Looking back, this was my introduction to the town that has become my adopted hometown. Probably not the introduction today’s regional leaders would be looking for, but an introduction nonetheless. St. Louis, Missouri, situated in the heart of America, overlooking the mighty Mississippi, and a vibrant center of commerce and entrepreneurship in what some people, to their loss, would call “fly-over country.” And, as an expat involved in the entrepreneur and tech startup scene, this region’s rich business history might just bode some good things for the future of both the US and the UK.
This region has a rich history of entrepreneurial startups growing into some of America’s largest and most successful companies. Enterprise Rent-a-Car is here, with Brits in high places within the walls of the organization. Enterprise was started in 1957 with seven cars and a hunch that customers would embrace the crazy idea of leasing automobiles. The aforementioned Anheuser-Busch, started by immigrants in the mid-1800s, is today one of the world’s most famous, and most consumed, beers.
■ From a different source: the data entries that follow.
(** * BiteBoard product creator: a shallow embedding and its properties

    The development follows the two source files

    - [backend/scripts/product_creator/categories.py]
    - [backend/scripts/product_creator/Product_Creator.py]

    Python text is a sequence of Unicode code points, Python values that
    travel through JSON are a small tagged union, the remote platform is
    a transition system that answers one HTTP request at a time, and the
    functions that talk to it live in a state-and-exception monad whose
    state records every request that was sent. *)

From Stdlib Require Import ZArith NArith List String Ascii Lia Bool.
From Stdlib Require Import DecimalString.
From stdpp Require Import base option list gmap.
Import ListNotations.

Set Warnings "-register-all".
Open Scope Z_scope.

(** ** Python text *)

(** A Python [str] is a list of code points. *)
Definition pystr := list N.

(** [py "abc"] is the [str] whose code points are the bytes of an ASCII
    literal. *)
Fixpoint py (s : string) : pystr :=
  match s with
  | EmptyString => []
  | String a r => N_of_ascii a :: py r
  end.

(** [pyq] reads a literal in which the apostrophe stands for the double
    quote, so that JSON text can be written down: [pyq "['a']"] is the
    five characters of a one-element JSON array. *)
Definition pyq (s : string) : pystr :=
  map (λ c, if (c =? 39)%N then 34%N else c) (py s).

Module Str.

(** [str.isspace] on one code point: the characters CPython's
    [_PyUnicode_IsWhitespace] accepts. *)
Definition isspace (c : N) : bool :=
  ((9 <=? c) && (c <=? 13) || (28 <=? c) && (c <=? 32)
   || (c =? 133) || (c =? 160) || (c =? 5760)
   || (8192 <=? c) && (c <=? 8202)
   || (c =? 8232) || (c =? 8233) || (c =? 8239) || (c =? 8287)
   || (c =? 12288))%N.

Fixpoint drop_while (p : N → bool) (s : pystr) : pystr :=
  match s with
  | [] => []
  | c :: r => if p c then drop_while p r else s
  end.

Definition lstrip (s : pystr) : pystr := drop_while isspace s.
Definition rstrip (s : pystr) : pystr := rev (drop_while isspace (rev s)).
(** [s.strip()] *)
Definition strip (s : pystr) : pystr := rstrip (lstrip s).

(** [s.rstrip(chars)] for a one-character argument. *)
Definition rstrip_char (c : N) (s : pystr) : pystr :=
  rev (drop_while (N.eqb c) (rev s)).

(** [s.split()]: the maximal runs of non-whitespace characters.  [cur]
    is the run being read, reversed. *)
Fixpoint split_ws_aux (cur : pystr) (s : pystr) : list pystr :=
  match s with
  | [] => if cur is [] then [] else [rev cur]
  | c :: r =>
      if isspace c
      then (if cur is [] then split_ws_aux [] r
            else rev cur :: split_ws_aux [] r)
      else split_ws_aux (c :: cur) r
  end.
Definition split_ws (s : pystr) : list pystr := split_ws_aux [] s.

(** [sep.join(parts)] *)
Fixpoint join (sep : pystr) (parts : list pystr) : pystr :=
  match parts with
  | [] => []
  | [p] => p
  | p :: r => p ++ sep ++ join sep r
  end.

(** [s.startswith(p)] *)
Fixpoint startswith (p s : pystr) : bool :=
  match p, s with
  | [], _ => true
  | _ :: _, [] => false
  | a :: p', b :: s' => (a =? b)%N && startswith p' s'
  end.

(** [s.endswith(p)] *)
Definition endswith (p s : pystr) : bool := startswith (rev p) (rev s).

(** [sub in s] *)
Fixpoint contains (sub s : pystr) : bool :=
  startswith sub s ||
  match s with
  | [] => false
  | _ :: r => contains sub r
  end.

(** [s.replace(old, new)] for a non-empty [old]: occurrences are
    replaced left to right without overlap.  [skip] counts the
    characters of a matched occurrence still to be dropped. *)
Fixpoint replace_aux (old new : pystr) (skip : nat) (s : pystr) : pystr :=
  match s with
  | [] => []
  | c :: r =>
      match skip with
      | S k => replace_aux old new k r
      | O =>
          if startswith old s
          then new ++ replace_aux old new (Nat.pred (length old)) r
          else c :: replace_aux old new O r
      end
  end.
Definition replace (old new s : pystr) : pystr := replace_aux old new O s.

(** [s.split(sep)[-1]] for a one-character separator: the text after
    the last occurrence of [sep], or all of [s]. *)
Fixpoint last_segment_aux (sep : N) (cur : pystr) (s : pystr) : pystr :=
  match s with
  | [] => rev cur
  | c :: r =>
      if (c =? sep)%N then last_segment_aux sep [] r
      else last_segment_aux sep (c :: cur) r
  end.
Definition last_segment (sep : N) (s : pystr) : pystr :=
  last_segment_aux sep [] s.

(** Lower-casing of the ASCII letters, every other code point kept. *)
Definition ascii_lower_char (c : N) : N :=
  if ((65 <=? c) && (c <=? 90))%N then (c + 32)%N else c.
Definition ascii_lower (s : pystr) : pystr := map ascii_lower_char s.

(** Decimal rendering of an integer: [str(n)] for an [int]. *)
Definition of_Z (z : Z) : pystr := py (NilZero.string_of_int (Z.to_int z)).

End Str.

(** ** Python values *)

(** The values that cross the JSON boundary: what [json.loads] produces
    and what request fields carry.  A float is kept as the numeral it was
    read from. *)
Inductive pyval :=
| PyNone
| PyBool (b : bool)
| PyInt (z : Z)
| PyFloat (numeral : pystr)
| PyStr (s : pystr)
| PyList (items : list pyval)
| PyDict (fields : list (pystr * pyval)).

(** Builtins of the Python runtime that the development does not define:
    they are taken as they are.
    - [py_lower] is [str.lower].
    - [py_int] is [int(s)] on a [str]; [None] stands for [ValueError].
    - [py_repr] is [str(v)] for a float, a list or a dict.
    - [py_bool_float] is [bool(x)] for the float read from a numeral.
    - [url_quote] is [urllib.parse.quote]. *)
Class PyBuiltins := {
  py_lower : pystr → pystr;
  py_int : pystr → option Z;
  py_repr : pyval → pystr;
  py_bool_float : pystr → bool;
  url_quote : pystr → pystr;
}.

(** [str(v)] *)
Definition py_str `{PyBuiltins} (v : pyval) : pystr :=
  match v with
  | PyStr s => s
  | PyInt z => Str.of_Z z
  | PyNone => py "None"
  | PyBool true => py "True"
  | PyBool false => py "False"
  | _ => py_repr v
  end.

(** [bool(v)] *)
Definition py_truthy `{PyBuiltins} (v : pyval) : bool :=
  match v with
  | PyNone => false
  | PyBool b => b
  | PyInt z => negb (z =? 0)
  | PyFloat n => py_bool_float n
  | PyStr s => if s is [] then false else true
  | PyList l => if l is [] then false else true
  | PyDict kv => if kv is [] then false else true
  end.

(** A runtime that is exact on ASCII text and on plain decimal numerals;
    it is used to run the model on concrete inputs. *)
Module Reference.

Fixpoint digits_value (acc : N) (s : pystr) : option N :=
  match s with
  | [] => Some acc
  | c :: r =>
      if ((48 <=? c) && (c <=? 57))%N
      then digits_value (acc * 10 + (c - 48))%N r
      else None
  end.

(** Optional sign followed by at least one ASCII digit. *)
Definition int_of_str (s : pystr) : option Z :=
  match s with
  | 45%N :: ((_ :: _) as d) => (λ n, - Z.of_N n) <$> digits_value 0%N d
  | 43%N :: ((_ :: _) as d) => Z.of_N <$> digits_value 0%N d
  | _ :: _ => Z.of_N <$> digits_value 0%N s
  | [] => None
  end.

(** A numeral denotes a non-zero float when a digit other than 0 occurs
    before its exponent. *)
Fixpoint mantissa_nonzero (s : pystr) : bool :=
  match s with
  | [] => false
  | c :: r =>
      if ((c =? 101) || (c =? 69))%N then false
      else ((49 <=? c) && (c <=? 57))%N || mantissa_nonzero r
  end.

#[export] Instance builtins : PyBuiltins := {|
  py_lower := Str.ascii_lower;
  py_int := int_of_str;
  py_repr := λ _, py "<object>";
  py_bool_float := mantissa_nonzero;
  url_quote := λ s, s;
|}.

End Reference.

(** ** categories.py *)

Module Categories.

(** [CATEGORIES] *)
Definition CATEGORIES : list pystr := map py [
"All"; "Latest"; "Best Sellers"; "Express"; "Super Express"; "Seasonal";
"Themes"; "Events & Charities"; "Brands"; "Eco"; "Biscuits, Cakes & Pies";
"Cereals & Cereal Bars"; "Chewing Gum"; "Chocolate"; "Crisps";
"Dried Fruits"; "Drinks"; "Flapjacks"; "Honey";
"Jams, Marmalades & Spreads"; "Lollipops"; "Popcorn"; "Pretzels";
"Protein"; "Savoury Snacks"; "Soup"; "Sprinkles"; "Sweets"; "Mints";
"Vegan"; "Packaging" ]%string.

(** [SUBCATEGORIES], in the order of the source. *)
Definition SUBCATEGORIES : list pystr := map py [
"Black Friday"; "Christmas"; "Easter"; "Eid"; "Halloween"; "New Year";
"Ramadan"; "Summer"; "Valentines Day"; "Achievement"; "Anniversary";
"Appreciation"; "Awards"; "Back To School"; "British"; "Carnival";
"Celebrations"; "Community"; "Countdown to Launch"; "Customers";
"Diversity & Inclusion"; "Empowerment"; "Football"; "Heroes"; "Ideas";
"Loyalty"; "Meet The Team"; "Mental Health"; "Milestones";
"Product Launch"; "Referral Rewards"; "Sale"; "Saver Offers"; "Staff";
"Success"; "Support"; "Sustainability"; "Thank You"; "University";
"Volunteer"; "Wellbeing"; "We Miss You"; "Cancer Research"; "Careers Week";
"Mental Health Awareness"; "Movember"; "Pride"; "Volunteers Week";
"Wimbledon"; "World Bee Day"; "World Blood Donor Day";
"World Cup - Football"; "World Cup - Rugby"; "Cadbury"; "Haribo"; "Heinz";
"Jordans"; "Kelloggs"; "Mars"; "McVities"; "Nature Valley"; "Nestle";
"Swizzels"; "Walkers"; "Biscuits - Box"; "Biscuits - Single"; "Cake - Box";
"Cake Bars - Single"; "Cakes - Round"; "Cakes - Traybake";
"Cupcakes - Box"; "Cupcakes - Single"; "Pies - Box"; "Pies - Single";
"Breakfast Cereals"; "Cereal Bars"; "Porridge"; "Mint"; "Balls"; "Bars";
"Coins"; "Hearts"; "Neapolitans"; "Single Shapes"; "Truffles"; "Apricots";
"Bananas"; "Dates"; "Coffee"; "Fizzy"; "Hot Chocolate"; "Still"; "Tea";
"Water"; "Marmalade"; "Marmite"; "Nutella"; "Jams"; "Chocolate"; "Sugar";
"Microwave"; "Popped"; "Nuts"; "Bags"; "Packs"; "Shapes"; "Vermicelli";
"Boiled/Compressed"; "Jellies"; "Sweets"; "Treats"; "Bottle"; "Card";
"Card Box - A Box"; "Card Box - Rectangle"; "Card Box - Shape";
"Card Box - Square"; "Eco"; "Header Card"; "Jar"; "Label"; "Nets";
"Organza Bag"; "Popcorn Box"; "Plastic Box"; "Tin"; "Tub"; "Wrap" ]%string.

(** [SUBCATEGORY_2_FIRST_ITEM] *)
Definition SUBCATEGORY_2_FIRST_ITEM : pystr := py "Sweets".

(** [l.index(x)]; [None] stands for [ValueError]. *)
Definition index (x : pystr) (l : list pystr) : option nat :=
  fst <$> list_find (λ c, c = x) l.

(** [_subcategory_2_start_index()] *)
Definition _subcategory_2_start_index : nat :=
  match index SUBCATEGORY_2_FIRST_ITEM SUBCATEGORIES with
  | Some i => i
  | None => length SUBCATEGORIES
  end.

(** A slice bound as Python reads it: a negative bound counts from the
    end, and the result is clamped to the list. *)
Definition slice_bound (len : nat) (i : Z) : nat :=
  Z.to_nat (Z.min (Z.of_nat len) (Z.max 0 (if i <? 0 then i + Z.of_nat len else i))).

(** [l[a:b]] *)
Definition py_slice {A} (a b : Z) (l : list A) : list A :=
  let a' := slice_bound (length l) a in
  let b' := slice_bound (length l) b in
  take (b' - a') (drop a' l).

Section WithBuiltins.
Context `{PyBuiltins}.

(** [" ".join(s.replace("\u00a0", " ").split())] *)
Definition normalize_ws (s : pystr) : pystr :=
  Str.join [32%N] (Str.split_ws (Str.replace [160%N] [32%N] s)).

(** The [for i, choice in enumerate(SUBCATEGORIES)] loop of
    [get_subcategory_metafield_key]: the first index whose normalised
    choice equals [s_norm], or equals it up to case. *)
Definition find_normalized (s_norm s_lower : pystr) : option nat :=
  fst <$> list_find
    (λ choice, let c_norm := normalize_ws choice in
               c_norm = s_norm ∨ py_lower c_norm = s_lower)
    SUBCATEGORIES.

(** The index that [get_subcategory_metafield_key] settles on for the
    stripped label [s]; [None] when the loop leaves [found] unset. *)
Definition resolve_index (s : pystr) : option nat :=
  let s_norm := normalize_ws s in
  if decide (s ∈ SUBCATEGORIES) then index s SUBCATEGORIES
  else if decide (s_norm ∈ SUBCATEGORIES) then index s_norm SUBCATEGORIES
  else find_normalized s_norm (py_lower s_norm).

(** The resolution as the specification words it, for comparison
    with [resolve_index]: an exact match first, else a match of the
    whitespace-normalised label, else the first choice that equals
    the normalised label up to case. *)
Definition resolve_as_specified (s : pystr) : option nat :=
  match index s SUBCATEGORIES with
  | Some i => Some i
  | None =>
      match index (normalize_ws s) SUBCATEGORIES with
      | Some i => Some i
      | None =>
          fst <$> list_find
            (λ choice, py_lower (normalize_ws choice) = py_lower (normalize_ws s))
            SUBCATEGORIES
      end
  end.

(** The bucket of a resolved index: primary before the sentinel,
    secondary from the sentinel on, primary when nothing resolved. *)
Definition bucket_of (resolved : option nat) : pystr :=
  match resolved with
  | Some i =>
      if (i <? _subcategory_2_start_index)%nat then py "subcategory"
      else py "subcategory_2"
  | None => py "subcategory"
  end.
And today, both Americans and immigrants are everywhere here, starting up new businesses and securing capital via the plethora of entrepreneurship and innovation hubs such as Cortex, T-Rex, BRDG Park, Lab 1500 and the STL Ventureworks startup support networks, and the rich angel network and incubator funds such as Arch Grants, Capital Innovators, SixThirty, iSelect and others. Add to this many mentoring programs through organization such as ITEN, the leading academic centers including Washington University’s Skandalaris Center for Entrepreneurial Studies, and the alignment of the region’s top academic institutions, and the pitch is ready for an exciting competition.
These groups, and their backers, are actively recruiting companies from across the US and overseas, and dangling the carrots of $50,000 or $100,000, or more, to get them to move their visions forward, in partnership with the St. Louis region. Currently, both SixThirty and ArchGrants are accepting applications for funding. One example of an international company that received funding from SixThirty is the Edinburgh, Scotland-based MiiCard, who arrive in St. Louis in the coming days to take their company to the next level.
As I gaze across the Pond toward my old stomping grounds in southern England, I see some amazing similarities between the startup work going on here with the startup work going on in London. An individual I had the privilege of meeting and writing about in the Weekly Telegraph while he was kayaking the entire Mississippi, Sam Norman, is very active in the startup scene in London. He is one of the founders of BridgeGlobal, an organization that supports ambitious young people to build great futures in business and social enterprise.
“The start-up scene in London is booming,” Norman said. “New apps and tech startups are launched daily. There are numerous incubators from Wayra to ImpactHub to Innovation Warehouse, each with a separate identity of tech, social enterprise and more.”
On a national scale these efforts are being mirrored, through the efforts of Startup Britain, a private sector-led initiative launched by Prime Minister David Cameron and more than 60 businesses, and Startup America Partnership that supports a US-wide network of startup communities dedicated to advancing the success of American startups.
With the efforts of Mark Zuckerberg of Facebook fame and others to improve the entire immigration system in the US, allowing easier access for those who would come here and build a better future that positively impacts the world, St. Louis is perfectly positioned to be one of the leading startup centers in the US and possibly the world.
As Zuckerberg said, “The future of our economy is a knowledge economy. And that means that getting the most talented people into this country is the most important thing that we can do to make sure that the companies of tomorrow are founded here.”
Bottom line, for expats looking with fondness at the London startup scene and wondering how to bring their world-changing ideas from vision to reality, there is a vibrant startup scene in the heartland of the US that takes ‘Meet Me In St. Louis’ to a whole new level. So, come on in. The water’s fine.